Requirement. Please repeat the lines below exactly. Begin with the line containing "d_dup : bool;" and go on through the line containing "Record Processed := mkProcessed".

(Data records)
────────────────────────────────────────

(* ===== verification/Fault.v ===== *)
(** * Fault injection on the receive path: fault_injector.rs

    [process] and the release of the ring.  The comparison of a random float with a
    configured rate is one boolean of [Draws]; the configuration is read in [FaultConfig].
    [chain] is DPDK's segment list of a packet, head included; freeing a packet frees each
    of its segments. *)

From S2P Require Import Prelude.
From S2P Require Import Mbuf.

(** [rate > 0.0 && rng.gen() < rate] for each action, and the two draws of the
    corruption. *)
Record Draws := mkDraws {
  d_drop : bool;
  d_corrupt : bool;
  d_idx : Z;
  d_xor : Z;
  d_dup : bool;
  d_reorder : bool
}.

Inductive FaultCounter := FcDrops | FcCorrupts | FcDups | FcReorders.

Definition RING_CAP : nat := 16.

Section FaultInjector.
Context (chain : MbufId -> list MbufId).

(** [shim_rte_pktmbuf_free]. *)
Definition free_chain (m : MbufId) : list MbufOp := FreeSeg <$> chain m.

(** The injector's state is its ring ([None] until the first reorder); the packet's
    bytes are returned because corruption writes them. *)
Record Processed := mkProcessed {
  fp_out : list MbufId;
  fp_ring : option (list MbufId);
  fp_data : list Z;
  fp_ops : list MbufOp;
  fp_counters : list FaultCounter
}.

(** Stage 2. *)
Definition corrupt (d : Draws) (data : list Z) : list Z * list FaultCounter :=
  if d_corrupt d && (0 <? zlen data) then
    let idx := Z.to_nat (d_idx d) in
    let xor := Z.max (d_xor d) 1 in
    (alter (fun b => Z.lxor b xor) idx data, [FcCorrupts])
  else (data, []).

(** Stage 4: [out.pop()], then the ring. *)
Definition reorder (ring : option (list MbufId)) (out : list MbufId) : list MbufId * option (list MbufId) * list FaultCounter :=
  match last out with
  | Some held =>
      let out := take (length out - 1) out in
      let r := default [] ring in
      if (length r =? RING_CAP)%nat then
        match r with
        | evict :: r => (out ++ [evict], Some (r ++ [held]), [FcReorders])
        | [] => (out, Some [held], [FcReorders])
        end
      else (out, Some (r ++ [held]), [FcReorders])
  | None => (out, ring, [])
  end.

Definition process (ring : option (list MbufId)) (d : Draws) (mbuf : MbufId) (data : list Z) : Processed :=
  if d_drop d then mkProcessed [] ring data (free_chain mbuf) [FcDrops] else
  let '(data, c2) := corrupt d data in
  let out := [mbuf] in
  let '(out, ops, c3) :=
    if d_dup d then (out ++ [mbuf], (fun s => RefcntUpdate s 1) <$> chain mbuf, [FcDups]) else (out, [], []) in
  let '(out, ring, c4) := if d_reorder d then reorder ring out else (out, ring, []) in
  mkProcessed out ring data ops (c2 ++ c3 ++ c4).

(** [Drop for FaultInjector]. *)
Definition injector_drop (ring : option (list MbufId)) : list MbufOp :=
  match ring with Some r => mbind free_chain r | None => [] end.

(** ** References *)

(** References to segment [m] held by packets in hand. *)
Definition held (m : MbufId) (packets : list MbufId) : Z :=
  zsum (fun p => zsum (fun s => if s =? m then 1 else 0) (chain p)) packets.

Definition ring_ok (ring : option (list MbufId)) : Prop := (length (default [] ring) <= RING_CAP)%nat.

Lemma held_app m a b : held m (a ++ b) = held m a + held m b.
Proof. apply zsum_app. Qed.
Lemma held_cons m p a : held m (p :: a) = held m [p] + held m a.
Proof. unfold held. rewrite !zsum_cons, zsum_nil. lia. Qed.
Lemma held_nil m : held m [] = 0.
Proof. done. Qed.

Lemma free_chain_delta m p : ref_delta m (free_chain p) = - held m [p].
Proof.
  unfold free_chain, held, ref_delta. rewrite zsum_cons, zsum_nil.
  induction (chain p) as [|s l IH]; [done|]. rewrite fmap_cons, !zsum_cons. cbn [op_delta]. destruct (s =? m); lia.
Qed.

Lemma bump_chain_delta m p : ref_delta m ((fun s => RefcntUpdate s 1) <$> chain p) = held m [p].
Proof.
  unfold held, ref_delta. rewrite zsum_cons, zsum_nil.
  induction (chain p) as [|s l IH]; [done|]. rewrite fmap_cons, !zsum_cons. cbn [op_delta]. destruct (s =? m); lia.
Qed.

Lemma reorder_spec ring out : ring_ok ring ->
  let '(out', ring', _) := reorder ring out in
  ring_ok ring' /\ (forall m, held m out' + held m (default [] ring') = held m out + held m (default [] ring)) /\
  (length out' <= length out)%nat.
Proof.
  intros Hr. unfold reorder, ring_ok in *. destruct (last out) as [h|] eqn:El; [|done].
  apply last_Some in El as [l ->]. rewrite length_app. cbn [length].
  replace (length l + 1 - 1)%nat with (length l) by lia. rewrite take_app_length.
  set (r := default [] ring) in *.
  destruct (Nat.eqb_spec (length r) RING_CAP) as [E|E]; [destruct r as [|ev r]; [done|]|];
    cbn [default] in *; unfold id; rewrite ?length_app; cbn [length] in *; (split; [lia|]); (split; [|rewrite ?length_app; cbn [length]; lia]);
    intros m; rewrite ?held_app, ?(held_cons m ev r); lia.
Qed.

(** Fault injection keeps the books: whatever is dropped, corrupted, duplicated or
    held back, the references the injector takes over (the packet and its ring) plus the
    reference-count calls it makes are exactly those it hands on plus those it still
    holds; the ring never exceeds sixteen packets, at most two packets come out, a
    corruption changes the packet in place without resizing it, and releasing the ring
    frees exactly what it held. *)
Theorem process_conserves_refs (ring : option (list MbufId)) (d : Draws) (mbuf : MbufId) (data : list Z)
    (Hring : ring_ok ring) :
  let p := process ring d mbuf data in
  ring_ok (fp_ring p) /\ (length (fp_out p) <= 2)%nat /\ length (fp_data p) = length data /\
  forall m, held m (fp_out p) + held m (default [] (fp_ring p)) =
              held m [mbuf] + held m (default [] ring) + ref_delta m (fp_ops p) /\
            held m (default [] ring) + ref_delta m (injector_drop ring) = 0.
Proof.
  assert (Hdrop : forall m, held m (default [] ring) + ref_delta m (injector_drop ring) = 0).
  { intros m. destruct ring as [r|]; [|done]. cbn [default injector_drop]. unfold id. clear Hring.
    induction r as [|p r IH]; [done|]. rewrite held_cons, bind_cons, ref_delta_app, free_chain_delta. lia. }
  cbv zeta. unfold process. destruct (d_drop d).
  { cbn [fp_ring fp_out fp_data fp_ops]. split_and!; [done|cbn; lia|done|]. intros m.
    split; [|apply Hdrop]. rewrite free_chain_delta, held_nil. lia. }
  assert (Hlen : length (corrupt d data).1 = length data).
  { unfold corrupt. destruct (_ && _)%bool; [|done]. cbn. apply length_alter. }
  destruct (corrupt d data) as [data' c2]. cbn [fst] in Hlen.
  set (st := if d_dup d then _ else _).
  assert (Hst : (length st.1.1 <= 2)%nat /\ forall m, held m st.1.1 = held m [mbuf] + ref_delta m st.1.2).
  { subst st. destruct (d_dup d); cbn [fst snd].
    - split; [cbn; lia|]. intros m. rewrite bump_chain_delta, held_app. lia.
    - split; [cbn; lia|]. intros m. rewrite ref_delta_nil. lia. }
  destruct st as [[out ops] c3]. cbn [fst snd] in Hst. destruct Hst as [Hl Hs].
  pose proof (reorder_spec ring out Hring) as Hre. destruct (d_reorder d).
  - destruct (reorder ring out) as [[out' ring'] c4]. destruct Hre as (R1 & R2 & R3).
    cbn [fp_ring fp_out fp_data fp_ops]. split_and!; [done|lia|done|]. intros m. split; [|apply Hdrop].
    rewrite R2, Hs. lia.
  - cbn [fp_ring fp_out fp_data fp_ops]. split_and!; [done|done|done|]. intros m. split; [|apply Hdrop].
    rewrite Hs. lia.
Qed.
End FaultInjector.

Lemma process_conserves_refs_witness :
  let chain := fun p => [p; p + 1] in
  let p := process chain (Some [10; 20]) (mkDraws false true 1 0 true true) 30 [1; 2; 3] in
  fp_out p = [30] /\ fp_ring p = Some [10; 20; 30] /\ fp_data p = [1; 3; 3] /\
  held chain 31 (fp_out p) + held chain 31 (default [] (fp_ring p)) =
    held chain 31 [30] + held chain 31 [10; 20] + ref_delta 31 (fp_ops p).
Proof.
  cbv zeta. split; [reflexivity|]. split; [reflexivity|]. split; [reflexivity|].
  apply (process_conserves_refs (fun p => [p; p + 1]) (Some [10; 20]) (mkDraws false true 1 0 true true) 30 [1; 2; 3]).
  vm_compute. lia.
Defined.
(* ===== verification/Readable.v ===== *)
(** * Handing bytes to the application: the pop loop of [deliver_readable] (engine.rs)

    Pops [total_delivered] bytes off the receive queue into the views of one readable
    event, splitting the last segment when it is longer than what is left. *)

From S2P Require Import Prelude.
From S2P Require Import Mbuf.
From S2P Require Import Reassembly.
From S2P Require Import Conn.
From S2P Require Import Events.

(** [u16::saturating_add]. *)
Definition sat_add16 (a b : Z) : Z := Z.min U16_MAX (a + b).

(** Views popped, queue left, calls made, and whether a segment was split.  Every turn
    pops a segment or ends, so the queue is the fuel. *)
Fixpoint pop_delivered (bytes : list InOrderSegment) (remaining : Z)
    : list InOrderSegment * list InOrderSegment * list MbufOp * bool :=
  if 0 <? remaining then
    match bytes with
    | [] => ([], [], [], false)
    | seg :: rest =>
        if io_len seg <=? remaining then
          let '(popped, kept, ops, split) := pop_delivered rest (remaining - io_len seg) in
          (seg :: popped, kept, ops, split)
        else
          let split_off := u16 remaining in
          let '(split_mbuf, ops) := try_clone (io_mbuf seg) in
          let front := seg <| io_offset := sat_add16 (io_offset seg) split_off |>
                           <| io_len := sat_sub (io_len seg) split_off |> in
          ([mkInOrderSegment split_mbuf (io_offset seg) split_off], front :: rest, ops, true)
    end
  else ([], bytes, [], false).

Section Iovecs.
Context (data_ptr : MbufId -> Z).

(** The iovecs and their total, capped at the largest u32. *)
Definition readable_iovecs (popped : list InOrderSegment) : list Iovec :=
  (fun s => mkIovec (data_ptr (h_ptr (io_mbuf s)) + io_offset s) (io_len s)) <$> popped.
Definition readable_total (popped : list InOrderSegment) : Z := foldl (fun acc s => sat_add32 acc (io_len s)) 0 popped.
End Iovecs.

(** ** Content *)

Section Content.
Context (mem : MbufId -> Z -> Z).

(** The bytes a list of views shows, in order. *)
Definition stream_of (l : list InOrderSegment) : list Z := mbind (view_bytes mem) l.

(** A view whose end is a 16-bit offset. *)
Definition view_ok (s : InOrderSegment) : Prop := 0 <= io_offset s /\ 0 < io_len s /\ io_offset s + io_len s < two16.

Lemma view_split h off len n : 0 <= n <= len ->
  view_bytes mem (mkInOrderSegment h off len) =
  view_bytes mem (mkInOrderSegment h off n) ++ view_bytes mem (mkInOrderSegment h (off + n) (len - n)).
Proof.
  intros H. unfold view_bytes. cbn [io_mbuf io_offset io_len].
  replace len with (n + (len - n)) at 1 by lia. rewrite seqZ_app, map_app by lia. f_equal.
  rewrite Z.add_0_l. rewrite <- (Z.add_0_r n) at 1. rewrite <- fmap_add_seqZ.
  change (map ?f (Z.add n <$> ?l)) with (f <$> (Z.add n <$> l)). rewrite <- list_fmap_compose.
  apply list_fmap_ext. intros i x _. cbn. f_equal. lia.
Qed.

Lemma length_view s : 0 <= io_len s -> zlen (view_bytes mem s) = io_len s.
Proof. intros H. unfold view_bytes, zlen. rewrite length_map, length_seqZ. lia. Qed.

Lemma stream_of_cons s l : stream_of (s :: l) = view_bytes mem s ++ stream_of l.
Proof. done. Qed.

Lemma pop_delivered_spec (bytes : list InOrderSegment) (n : Z) (Hb : Forall view_ok bytes) (Hn : 0 <= n) :
  let '(popped, kept, ops, split) := pop_delivered bytes n in
  stream_of popped = take (Z.to_nat n) (stream_of bytes) /\
  stream_of kept = drop (Z.to_nat n) (stream_of bytes) /\
  Forall view_ok popped /\ Forall view_ok kept /\
  (forall m, owned m popped + owned m kept = owned m bytes + ref_delta m ops) /\
  length ops = (if split then 1 else 0)%nat.
Proof.
  revert n Hn. induction Hb as [|s l Hs Hl IH]; intros n Hn; cbn [pop_delivered]; destruct (Z.ltb_spec 0 n).
  - change (stream_of []) with (@nil Z). by rewrite firstn_nil, skipn_nil.
  - change (stream_of []) with (@nil Z). by rewrite firstn_nil, skipn_nil.
  - rewrite stream_of_cons. pose proof Hs as (Ho & Hp & He). pose proof (length_view s ltac:(lia)) as Hv. unfold zlen in Hv.
    destruct (Z.leb_spec (io_len s) n).
    + specialize (IH (n - io_len s) ltac:(lia)). destruct (pop_delivered l (n - io_len s)) as [[[popped kept] ops] split].
      destruct IH as (I1 & I2 & I3 & I4 & I5 & I6). rewrite stream_of_cons, I1, I2.
      rewrite (take_app_ge _ _ (Z.to_nat n)), (drop_app_ge _ _ (Z.to_nat n)) by lia.
      replace (Z.to_nat n - length (view_bytes mem s))%nat with (Z.to_nat (n - io_len s)) by lia.
      split_and!; try done; [by constructor|]. intros m. specialize (I5 m). refs.
    + rewrite u16_id by width_lia. destruct s as [h off len]. cbn [io_mbuf io_offset io_len try_clone field_set] in *.
      unfold sat_add16, sat_sub. rewrite Z.min_r, Z.max_r by width_lia.
      rewrite !stream_of_cons, (view_split h off len n) by lia.
      pose proof (length_view (mkInOrderSegment h off n) ltac:(cbn; lia)) as Hv'. unfold zlen in Hv'. cbn [io_len] in Hv'.
      rewrite <- app_assoc, take_app_length', drop_app_length' by lia. cbn [stream_of mbind list_bind]. rewrite app_nil_r.
      split_and!; try done.
      * repeat constructor; cbn; lia.
      * constructor; [repeat split; cbn; lia|done].
      * intros m. refs. destruct h as [p]. unfold owned, InOrderSegment_owner, owned, MbufHandle_owner. cbn. destruct (p =? m); lia.
  - replace (Z.to_nat n) with 0%nat by lia. rewrite take_0, drop_0. split_and!; try done; [by constructor|].
    intros m. refs.
Qed.

(** Delivering [n] bytes to the application hands over exactly the first [n] bytes of
    the receive queue (all of it when it holds fewer) and keeps the rest, byte for byte;
    at most one segment is split, and then the packet behind it gets one more reference:
    references before plus calls made equal references after. *)
Theorem pop_delivered_exact (bytes : list InOrderSegment) (n : Z) (Hb : Forall view_ok bytes) (Hn : 0 <= n) :
  let '(popped, kept, ops, split) := pop_delivered bytes n in
  stream_of popped = take (Z.to_nat n) (stream_of bytes) /\
  stream_of kept = drop (Z.to_nat n) (stream_of bytes) /\
  Forall view_ok popped /\ Forall view_ok kept /\
  (forall m, owned m popped + owned m kept = owned m bytes + ref_delta m ops) /\
  length ops = (if split then 1 else 0)%nat.
Proof. exact (pop_delivered_spec bytes n Hb Hn). Qed.
End Content.

Lemma pop_delivered_exact_witness :
  let mem := fun m i => 100 * m + i in
  let q := [mkInOrderSegment (mkMbufHandle 1) 54 2; mkInOrderSegment (mkMbufHandle 2) 60 4] in
  let '(popped, kept, ops, split) := pop_delivered q 3 in
  stream_of mem popped = [154; 155; 260] /\ stream_of mem kept = [261; 262; 263] /\ length ops = 1%nat.
Proof.
  cbv zeta.
  pose proof (pop_delivered_exact (fun m i => 100 * m + i)
    [mkInOrderSegment (mkMbufHandle 1) 54 2; mkInOrderSegment (mkMbufHandle 2) 60 4] 3) as H.
  cbn [pop_delivered io_len] in *. cbn in H. destruct H as (H1 & H2 & _ & _ & _ & H6).
  - repeat constructor; vm_compute; done.
  - lia.
  - split_and!; [exact H1|exact H2|exact H6].
Defined.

────────────────────────────────────────

Output for this exercise.
  d_dup : bool;
  d_reorder : bool
}.

Inductive FaultCounter := FcDrops | FcCorrupts | FcDups | FcReorders.

Definition RING_CAP : nat := 16.

Section FaultInjector.
Context (chain : MbufId -> list MbufId).

(** [shim_rte_pktmbuf_free]. *)
Definition free_chain (m : MbufId) : list MbufOp := FreeSeg <$> chain m.

(** The injector's state is its ring ([None] until the first reorder); the packet's
    bytes are returned because corruption writes them. *)
Record Processed := mkProcessed {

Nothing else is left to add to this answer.